There’s also a directness to the lyrics. Rather than making “the most obscure, beautiful arrangements, and then adding lyrics to them,” this time around, Mini Mansions went words first. “I had something to say with this thing,” offers Mikey. And he’s not afraid to say it. “The lyrics are right there in front of your face, you’re feeling what they’re saying.”

“There’s something about us being 33-year-old men. I’m more comfortable with being honest,” he explains. “Now I don’t give a fuck. This is me, this is exactly what’s happening and I don’t care what people think about it. But because we’re being so open and more confident in that, I think people will connect to that because that’s human nature.”

Raising the bar: Mini Mansions
Raising the bar: Mini Mansions

The record tracks the beginning, the giddy middle and the heartbreaking end of a relationship. “It’s not a break-up record, but it ends up being that. The first eight songs are about exploring relationships and romance, before it gets to the bitter end. We thought about how people write break up records all the time and that wasn’t our intention. It was to do something a little bit different. I won’t say it’s a journey, ‘cos Journey are lame but every song is a new chapter.”

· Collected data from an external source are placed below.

Definition system_details_collection : collection := {|
  c_id := "pbc_3116237454"; c_name := "system_details"; c_type := "base"; c_system := false;
  listRule := None; viewRule := None; createRule := None; updateRule := None; deleteRule :=
  None; authRule := None; manageRule := None;
  fields := [
    mkField "id" "text3208210256" true false true false (Text "[a-z0-9]{15}" "^[a-z0-9]+$" 15
      15 true);
    mkField "system" "relation3377271179" true false false false (Relation "2hz5ncl8tizk5nx"
      true 0 1);
    mkField "hostname" "text3847340049" false false false false (Text "" "" 0 0 false);
    mkField "os" "number1789936913" false false false false (Number None None false);
    mkField "os_name" "text2818598173" false false false false (Text "" "" 0 0 false);
    mkField "kernel" "text1574083243" false false false false (Text "" "" 0 0 false);
    mkField "cpu" "text3128971310" false false false false (Text "" "" 0 0 false);
    mkField "arch" "text4161937994" false false false false (Text "" "" 0 0 false);
    mkField "cores" "number4245036687" false false false false (Number None None false);
    mkField "threads" "number1871592925" false false false false (Number None None false);
    mkField "memory" "number3933025333" false false false false (Number None None false);
    mkField "podman" "bool2200265312" false false false false Bool;
    mkField "updated" "autodate3332085495" false false false false (Autodate true true)];
  indexes := [] |}.

Definition universal_tokens_collection : collection := {|
  c_id := "pbc_3383022248"; c_name := "universal_tokens"; c_type := "base"; c_system := false;
  listRule := None; viewRule := None; createRule := None; updateRule := None; deleteRule :=
  None; authRule := None; manageRule := None;
  fields := [
    mkField "id" "text3208210256" true false true false (Text "[a-z0-9]{10}" "^[a-z0-9]+$" 10
      10 true);
    mkField "user" "relation2375276105" true false false false (Relation "_pb_users_auth_"
      true 0 1);
    mkField "token" "text1597481275" false false false false (Text "" "" 0 0 false);
    mkField "created" "autodate2990389176" false false false false (Autodate true false)];
  indexes := [mkIndex false "idx_iaD9Y2Lgbl" "universal_tokens" ["token"] "";
    mkIndex true "idx_wdR0A4PbRG" "universal_tokens" ["user"] ""] |}.
Definition snapshot : list collection :=
  [alerts_collection; alerts_history_collection; container_stats_collection;
   fingerprints_collection; system_stats_collection; user_settings_collection;
   systems_collection; users_collection; containers_collection; systemd_services_collection;
   quiet_hours_collection; smart_devices_collection; system_details_collection;
   universal_tokens_collection].

(** ** Reading the snapshot *)

Definition field_of (c : collection) (name : string) : option field :=
  find (λ f, String.eqb (f_name f) name) (fields c).

(** The values of a select field. *)
Definition select_values (c : collection) (name : string) : list string :=
  match f_type <$> field_of c name with Some (Select _ vs) => vs | _ => [] end.

(** The collections with a relation to another: whether the relation cascades. *)
Definition relations_to (target : collection) : list (string * string * bool) :=
  c ← snapshot; f ← fields c;
  match f_type f with
  | Relation id cascade _ _ =>
      if String.eqb id (c_id target) then [(c_name c, f_name f, cascade)] else []
  | _ => []
  end.

(** The columns that are unique together. *)
Definition unique_columns (c : collection) : list (list string) :=
  i_columns <$> List.filter i_unique (indexes c).

Example cascades_ex :
  List.filter (λ r, negb r.2) (relations_to systems_collection) = [("containers", "system", false)] ∧
  forallb snd (relations_to users_collection) = true ∧
  (relations_to users_collection).*1 =
    [("alerts", "user"); ("alerts_history", "user"); ("user_settings", "user");
     ("systems", "users"); ("quiet_hours", "user"); ("universal_tokens", "user")].
Proof. by vm_compute. Qed.

(** What the code takes for unique: one alert of a name for a user and a system, one fingerprint
    for a system, one record of settings and one token for a user. *)
Example unique_ex :
  (unique_columns <$> [alerts_collection; fingerprints_collection; user_settings_collection;
     universal_tokens_collection]) =
  [[["user"; "system"; "name"]]; [["system"]]; [["user"]]; [["user"]]].
Proof. by vm_compute. Qed.

(** ** Values *)

(** The alert names that the hub evaluates on a system's data; [Status] is evaluated on its
    changes of status. *)
Definition metric_alerts : list string :=
  List.filter (λ n, negb (String.eqb n "Status")) (select_values alerts_collection "name").

Lemma add_sample_count {RO : RangeOrder string} (s : SystemAlerts.SystemAlertStats.t) (a : SystemAlerts.SystemAlertData) :
  SystemAlerts.SystemAlertStats.GPU s ≠ ∅ →
  SystemAlerts.count (SystemAlerts.add_sample s a) =
    (if bool_decide (SystemAlerts.name a ∈ metric_alerts) then (SystemAlerts.count a +u8 1)%go else SystemAlerts.count a).
Proof.
  intros Hg. change metric_alerts with ["CPU"; "Memory"; "Disk"; "Temperature"; "Bandwidth"; "GPU";
    "LoadAvg1"; "LoadAvg5"; "LoadAvg15"; "Battery"].
  unfold SystemAlerts.add_sample, SystemAlerts.metric.
  rewrite (bool_decide_eq_false_2 (SystemAlerts.SystemAlertStats.GPU s = ∅)) by done.
  repeat match goal with
  | |- context [String.eqb (SystemAlerts.name a) ?x] =>
      destruct (String.eqb_spec (SystemAlerts.name a) x) as [E|]; [rewrite E; by vm_compute bool_decide|]
  end.
  rewrite bool_decide_eq_false_2; [done|]. rewrite !not_elem_of_cons. split_and!; try done.
  apply not_elem_of_nil.
Qed.

Definition stats_types : list string := ["1m"; "10m"; "20m"; "120m"; "480m"].

Lemma stats_types_spec c :
  c ∈ [system_stats_collection; container_stats_collection] → select_values c "type" = stats_types.
Proof. rewrite !elem_of_cons, elem_of_nil. by intros [->|[->|[]]]. Qed.

Lemma retention_types : Retention.recordType <$> Retention.recordData = stats_types.
Proof. done. Qed.

(** C35: the values that the schema allows are those that the code handles: every type of
    statistics has one retention and the types that are condensed are allowed; an alert is
    sampled exactly when its name is an allowed one other than Status; the states of a system
    are the four of the manager. *)
Theorem schema_agrees {RO : RangeOrder string} :
  (∀ c, c ∈ [system_stats_collection; container_stats_collection] → ∀ t,
     t ∈ select_values c "type" ↔
     ∃ rd, rd ∈ Retention.recordData ∧ Retention.recordType rd = t ∧
       ∀ rd', rd' ∈ Retention.recordData → Retention.recordType rd' = t → rd' = rd) ∧
  (∀ c rd, c ∈ [system_stats_collection; container_stats_collection] →
     rd ∈ LongerRecords.longerRecordData →
     LongerRecords.shorterType rd ∈ select_values c "type" ∧
     LongerRecords.longerType rd ∈ select_values c "type") ∧
  (∀ (s : SystemAlerts.SystemAlertStats.t) (a : SystemAlerts.SystemAlertData), SystemAlerts.SystemAlertStats.GPU s ≠ ∅ →
     SystemAlerts.count (SystemAlerts.add_sample s a) =
       (if bool_decide (SystemAlerts.name a ∈ select_values alerts_collection "name" ∧ SystemAlerts.name a ≠ "Status")
        then (SystemAlerts.count a +u8 1)%go else SystemAlerts.count a)) ∧
  select_values systems_collection "status" =
    [SystemManager.up; SystemManager.down; SystemManager.paused; SystemManager.pending].
Proof.
  split_and!; [| | |done].
  - intros c Hc t. rewrite (stats_types_spec c Hc), <- retention_types, list_elem_of_fmap.
    split; [|naive_solver]. intros (rd&->&Hrd). exists rd. split_and!; [done..|].
    intros rd' Hrd' E. revert Hrd Hrd' E. unfold Retention.recordData.
    rewrite !elem_of_cons, !elem_of_nil. intros Hrd Hrd' E. destruct_or?; by simplify_eq.
  - intros c rd Hc Hrd. rewrite (stats_types_spec c Hc). revert Hrd.
    unfold LongerRecords.longerRecordData. rewrite !elem_of_cons, elem_of_nil.
    intros Hrd. destruct_or?; simplify_eq; simpl; unfold stats_types; rewrite !elem_of_cons; tauto.
  - intros s a Hg. rewrite (add_sample_count s a Hg). unfold metric_alerts.
    erewrite bool_decide_ext; [done|]. rewrite list_elem_of_In, filter_In, <- list_elem_of_In.
    by rewrite negb_true_iff, String.eqb_neq.
Qed.
(** A parser: the serial number and the data of an output it accepts. *)
Definition accept {A} (serial : A → string) (virtual : A → bool) (data : A → SmartData.t)
    (d : option A) : option (string * SmartData.t) :=
  match d with
  | None => None
  | Some d => if String.eqb (serial d) "" || virtual d then None else Some (serial d, data d)
  end.

Definition store (sm : SmartManager) (r : option (string * SmartData.t)) : SmartManager * bool :=
  match r with
  | None => (sm, false)
  | Some (key, data) => (with_data sm (<[key := data]> (SmartDataMap sm)), true)
  end.

Definition accept_sata (output : Output) : option (string * SmartData.t) :=
  accept SmartInfoForSata.SerialNumber isVirtualDevice sata_data (sata_of output).

Definition parseSmartForSata (sm : SmartManager) (output : Output) : SmartManager * bool :=
  store sm (accept_sata output).

(** ** SCSI *)

Fixpoint remove_char (c : ascii) (s : string) : string :=
  match s with
  | EmptyString => ""
  | String a s' => if Ascii.eqb a c then remove_char c s' else String a (remove_char c s')
  end.

Definition parseScsiGigabytesProcessed (value : string) : Z :=
  if String.eqb value "" then -1 else default (-1) (ParseInt 64 (remove_char "," value)).

Definition counter_attributes (prefix : string) (c : SmartInfoForScsi.counter) : list SmartAttribute.t :=
  let gigabytes := parseScsiGigabytesProcessed (SmartInfoForScsi.GigabytesProcessed c) in
  [SmartAttribute.raw (prefix ++ "TotalErrorsCorrected") (SmartInfoForScsi.TotalErrorsCorrected c);
   SmartAttribute.raw (prefix ++ "TotalUncorrectedErrors") (SmartInfoForScsi.TotalUncorrectedErrors c);
   SmartAttribute.raw (prefix ++ "CorrectionAlgorithmInvocations")
     (SmartInfoForScsi.CorrectionAlgorithmInvocations c)] ++
  (if 0 <=? gigabytes then [SmartAttribute.raw (prefix ++ "GigabytesProcessed") gigabytes] else []).

Definition scsi_data (d : SmartInfoForScsi.t) : SmartData.t :=
  SmartData.mk (SmartInfoForScsi.ScsiModelName d) (SmartInfoForScsi.SerialNumber d)
    (SmartInfoForScsi.ScsiRevision d) (SmartInfoForScsi.UserCapacity d)
    (getSmartStatus (SmartInfoForScsi.Temperature d) (SmartInfoForScsi.Passed d))
    (SmartInfoForScsi.Device_Name d) (SmartInfoForScsi.Device_Type d)
    (SmartInfoForScsi.Temperature d)
    ([SmartAttribute.raw "PowerOnHours" (SmartInfoForScsi.Hours d);
      SmartAttribute.raw "PowerOnMinutes" (SmartInfoForScsi.Minutes d);
      SmartAttribute.raw "GrownDefectList" (SmartInfoForScsi.GrownDefectList d);
      SmartAttribute.raw "StartStopCycles" (SmartInfoForScsi.StartStopCycles d);
      SmartAttribute.raw "LoadUnloadCycles" (SmartInfoForScsi.LoadUnloadCycles d);
      SmartAttribute.raw "StartStopSpecified" (SmartInfoForScsi.StartStopSpecified d);
      SmartAttribute.raw "LoadUnloadSpecified" (SmartInfoForScsi.LoadUnloadSpecified d)] ++
     counter_attributes "Read" (SmartInfoForScsi.Read d) ++
     counter_attributes "Write" (SmartInfoForScsi.Write d) ++
     counter_attributes "Verify" (SmartInfoForScsi.Verify d)).

Definition accept_scsi (output : Output) : option (string * SmartData.t) :=
  accept SmartInfoForScsi.SerialNumber isVirtualDeviceScsi scsi_data (scsi_of output).

Definition parseSmartForScsi (sm : SmartManager) (output : Output) : SmartManager * bool :=
  store sm (accept_scsi output).

(** ** NVMe *)

Definition lookupDarwinNvmeCapacity (serial : string) : Z :=
  let found := fold_left (λ (m : gmap string Z) '(s, n),
      if negb (String.eqb s "") && (0 <? n) then <[s := n]> m else m)
    (List.concat (default [] darwin)) ∅ in
  default 0 (found !! serial).

Definition nvme_attributes (l : SmartInfoForNvme.log) : list SmartAttribute.t :=
  [SmartAttribute.raw "CriticalWarning" (SmartInfoForNvme.CriticalWarning l);
   SmartAttribute.raw "Temperature" (SmartInfoForNvme.Temperature l);
   SmartAttribute.raw "AvailableSpare" (SmartInfoForNvme.AvailableSpare l);
   SmartAttribute.raw "AvailableSpareThreshold" (SmartInfoForNvme.AvailableSpareThreshold l);
   SmartAttribute.raw "PercentageUsed" (SmartInfoForNvme.PercentageUsed l);
   SmartAttribute.raw "DataUnitsRead" (SmartInfoForNvme.DataUnitsRead l);
   SmartAttribute.raw "DataUnitsWritten" (SmartInfoForNvme.DataUnitsWritten l);
   SmartAttribute.raw "HostReads" (SmartInfoForNvme.HostReads l);
   SmartAttribute.raw "HostWrites" (SmartInfoForNvme.HostWrites l);
   SmartAttribute.raw "ControllerBusyTime" (SmartInfoForNvme.ControllerBusyTime l);
   SmartAttribute.raw "PowerCycles" (SmartInfoForNvme.PowerCycles l);
   SmartAttribute.raw "PowerOnHours" (SmartInfoForNvme.PowerOnHours l);
   SmartAttribute.raw "UnsafeShutdowns" (SmartInfoForNvme.UnsafeShutdowns l);
   SmartAttribute.raw "MediaErrors" (SmartInfoForNvme.MediaErrors l);
   SmartAttribute.raw "NumErrLogEntries" (SmartInfoForNvme.NumErrLogEntries l);
   SmartAttribute.raw "WarningTempTime" (SmartInfoForNvme.WarningTempTime l);
   SmartAttribute.raw "CriticalCompTime" (SmartInfoForNvme.CriticalCompTime l)].

Definition nvme_capacity (d : SmartInfoForNvme.t) : Z :=
  let c := SmartInfoForNvme.UserCapacity d in
  let c := if c =? 0 then SmartInfoForNvme.NVMeTotalCapacity d else c in
  match darwin with
  | Some _ => if c =? 0 then lookupDarwinNvmeCapacity (SmartInfoForNvme.SerialNumber d) else c
  | None => c
  end.

Definition nvme_data (d : SmartInfoForNvme.t) : SmartData.t :=
  let temperature := SmartInfoForNvme.Temperature (SmartInfoForNvme.Log d) in
  SmartData.mk (SmartInfoForNvme.ModelName d) (SmartInfoForNvme.SerialNumber d)
    (SmartInfoForNvme.FirmwareVersion d) (nvme_capacity d)
    (getSmartStatus temperature (SmartInfoForNvme.Passed d))
    (SmartInfoForNvme.Device_Name d) (SmartInfoForNvme.Device_Type d) temperature
    (nvme_attributes (SmartInfoForNvme.Log d)).

Definition accept_nvme (output : Output) : option (string * SmartData.t) :=
  accept SmartInfoForNvme.SerialNumber isVirtualDeviceNvme nvme_data (nvme_of output).

Definition parseSmartForNvme (sm : SmartManager) (output : Output) : SmartManager * bool :=
  store sm (accept_nvme output).
(** ** Choosing a parser *)

Inductive parser := Nvme | Sat | Scsi.
#[export] Instance parser_eq : EqDecision parser.
Proof. solve_decision. Defined.

Definition parser_name (p : parser) : string :=
  match p with Nvme => "nvme" | Sat => "sat" | Scsi => "scsi" end.
Definition parsers : list parser := [Nvme; Sat; Scsi].

Definition accepts (p : parser) (output : Output) : option (string * SmartData.t) :=
  match p with
  | Nvme => accept_nvme output | Sat => accept_sata output | Scsi => accept_scsi output
  end.

Definition Parse (p : parser) (sm : SmartManager) (output : Output) : SmartManager * bool :=
  match p with
  | Nvme => parseSmartForNvme sm output
  | Sat => parseSmartForSata sm output
  | Scsi => parseSmartForScsi sm output
  end.

(** The parser of the device's type first, then the others in their order. *)
Definition selectedParsers (deviceType : string) : list parser :=
  let first := List.filter (λ p, String.eqb (parser_name p) deviceType) parsers in
  first ++ List.filter (λ p, negb (bool_decide (p ∈ first))) parsers.

(** The type is set when it is empty or is the same but for case. *)
Definition adopt_type (d : DeviceInfo.t) (ty : string) : DeviceInfo.t :=
  if String.eqb (Type_ d) "" || EqualFold (Type_ d) ty
  then with_type d ty (typeVerified d) (parserType d) else d.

“You wouldn’t call Terminator 2 a coming of age story about a young man trying to be closer to this father figure, would you,” asks Tyler. “It’s a fucking action film. That’s how I see our record. It has the makings of a break-up album but at the end of the day, it’s Terminator 2. It’s Judgment Day.”

Even though the record ends in heartbreak, Mini Mansions are never bitter. They celebrate the love they’ve shared, and they’re at peace with it ending. “It seems like people are really responding to the new songs, which is great. You make a new record and you hope people like it but there are times when it’s not as good as you thought it was. But I think this one is,” grins Mikey.

As sincere and heartfelt as the record gets though, the band never quite manage to wipe that smile off their faces. “As serious as some of the songs are, it’s us fucking around,” he continues. “The way we get through tour is laughing our way through it.”

“We’d laugh through Hell if we had to,” adds Tyler.

“That’s important, to not take yourself too seriously or else that becomes a joke.”

“Certain people can do it well, but that’s tough to do. We’re just not those people.”

The band currently have plans to tour for the whole of 2019, and beyond but only if it’s still a good time. “If we get tired or we’re not happy, if we’re not laughing anymore, then we’ll stop.”

“There’ll be days that aren’t fun,” promises Tyler, “but if that day lasts a month, then guys, it’s time to stop.”

“Otherwise this band can go on forever,” beams Mikey, before Tyler also cracks into a grin: “Fingers double-crossed.”

Taken from the August issue of Dork. Mini Mansions’ album ‘Guy Walks Into A Bar…’ is out 26th July.